#### TRY IT
Below are some records; output exactly the lines from the line with "Lemma c0_wf : wf_machine (shared c0)." to the line with "if bool_decide (t", both ends kept, and nothing more.

#### INFORMATION PROVIDED
(* ===== verification/Race.v ===== *)
(** * Race: three threads on one future

    Thread 0 fulfils a promise, thread 1 cancels the token its future is attached to,
    thread 2 registers a continuation: the executions the witnesses of the
    concurrent theorems look at. *)
From S2P Require Import Prelude Machine Uflib Model Cancellation Scheduler Coroutine Future Waiting.
From S2P Require Import Operators Combinators Dispatch Logic Guarantee Interleave Discipline.
Local Open Scope prog_scope.
Import RefExt.
#[local] Existing Instance RefExt.treiber.

Definition setup : cprog ptr :=
  let! pf := UfsrvPromiseCreate false in
  let! t := UfsrvCancellationTokenCreate in
  let! _ := UfsrvFutureAttachCancellation pf.2 t in
  Ret NULL.
Definition start_st : st :=
  match run (body quiet_client) log 100 setup boot with Done _ s => s | _ => boot end.
(** The addresses [boot] hands out. *)
Definition fut : ptr := 1%N.
Definition prm : ptr := 2%N.
Definition tok : ptr := 5%N.

Definition fulfil : cprog ptr :=
  let! _ := UfsrvPromiseSetValue prm 77%N (Some FREE_libc) in Ret NULL.
Definition cancel : cprog ptr := let! _ := UfsrvCancellationTokenCancel tok in Ret NULL.
Definition register : cprog ptr := let! _ := UfsrvFutureThen fut (Some (CB_user 9)) 42%N in Ret NULL.
Definition c0 : config := Config (<[0%N := fulfil]> (<[1%N := cancel]> (<[2%N := register]> ∅))) start_st.
Definition after (sch : list N) : config := default c0 (irun quiet_client sch c0).

Lemma after_sound sch : bool_decide (is_Some (irun quiet_client sch c0)) = true ->
  rtc (istep quiet_client) c0 (after sch).
Proof.
  intros Hs%bool_decide_eq_true_1. destruct Hs as [c Hc]. unfold after; rewrite Hc; simpl.
  by eapply irun_sound.
Qed.
Lemma after_more sch sch' : bool_decide (is_Some (irun quiet_client (sch ++ sch') c0)) = true ->
  rtc (istep quiet_client) (after sch) (after (sch ++ sch')).
Proof.
  intros [c Hc]%bool_decide_eq_true_1. unfold after. rewrite Hc. rewrite irun_app in Hc.
  destruct (irun quiet_client sch c0) as [c1|]; [|done]. simpl in *. by eapply irun_sound.
Qed.

Lemma c0_wf : wf_machine (shared c0).
Proof.
  change (shared c0) with start_st. unfold start_st. destruct (run _ _ _ _ _) eqn:Er; try apply boot_wf.
  eapply evolves_run_done; [apply quiet_guar| |exact Er|apply boot_wf].
  apply guar_bind; [apply (api_guar _ _ (api_promise_create _))|intros pf].
  apply guar_bind; [apply (api_guar _ _ api_token_create)|intros t].
  apply guar_bind; [apply (api_guar _ _ (api_attach _ _))|intros; apply guar_ret].
Qed.

(** Thread 2 makes one registration, the others none. *)
Definition regs (owed : fut_cb -> ptr -> bool) (t : N) : nat :=
  if bool_decide (t = 2%N) then cost owed (Some (CB_user 9, 42%N)) else 0.
Lemma c0_scripts owed t p : threads c0 !! t = Some p -> script owed (regs owed t) p.
Proof.
  unfold c0; simpl.
  intros [[<- <-]|[_ [[<- <-]|[_ [[<- <-]|[_ Hp]]%lookup_insert_Some]]%lookup_insert_Some]]%lookup_insert_Some;
    [| | |done]; unfold regs; simpl.
  - apply (script_call owed 0 None); [constructor|intros; apply script_ret].
  - apply (script_call owed 0 None); [constructor|intros; apply script_ret].
  - rewrite <- (Nat.add_0_r (if owed _ _ then 1 else 0)).
    apply (script_call owed 0 (Some (CB_user 9, 42%N))); [|intros; apply script_ret].
    apply (api_then fut (Some (CB_user 9)) 42%N).
Qed.

(** No continuation is registered at the start, and every stack is empty. *)
Lemma c0_objects p o : heap (shared c0) !! p = Some o ->
  match o with OFuture x => fut_state x = PENDING | OContinuation _ => False | OStack t => ts_nodes t = [] | _ => True end.
Proof.
  intros Ho. assert (Hall : map_Forall (fun _ o => match o with OFuture x => bool_decide (fut_state x = PENDING) = true
    | OContinuation _ => False | OStack t => ts_nodes t = [] | _ => True end) (heap (shared c0))).
  { apply map_Forall_to_list. vm_compute. repeat constructor. }
  specialize (Hall p o Ho). destruct o; try done. by apply bool_decide_eq_true_1 in Hall.
Qed.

#### ANSWER BOX
Lemma c0_wf : wf_machine (shared c0).
Proof.
  change (shared c0) with start_st. unfold start_st. destruct (run _ _ _ _ _) eqn:Er; try apply boot_wf.
  eapply evolves_run_done; [apply quiet_guar| |exact Er|apply boot_wf].
  apply guar_bind; [apply (api_guar _ _ (api_promise_create _))|intros pf].
  apply guar_bind; [apply (api_guar _ _ api_token_create)|intros t].
  apply guar_bind; [apply (api_guar _ _ (api_attach _ _))|intros; apply guar_ret].
Qed.

(** Thread 2 makes one registration, the others none. *)
Definition regs (owed : fut_cb -> ptr -> bool) (t : N) : nat :=
  if bool_decide (t = 2%N) then cost owed (Some (CB_user 9, 42%N)) else 0.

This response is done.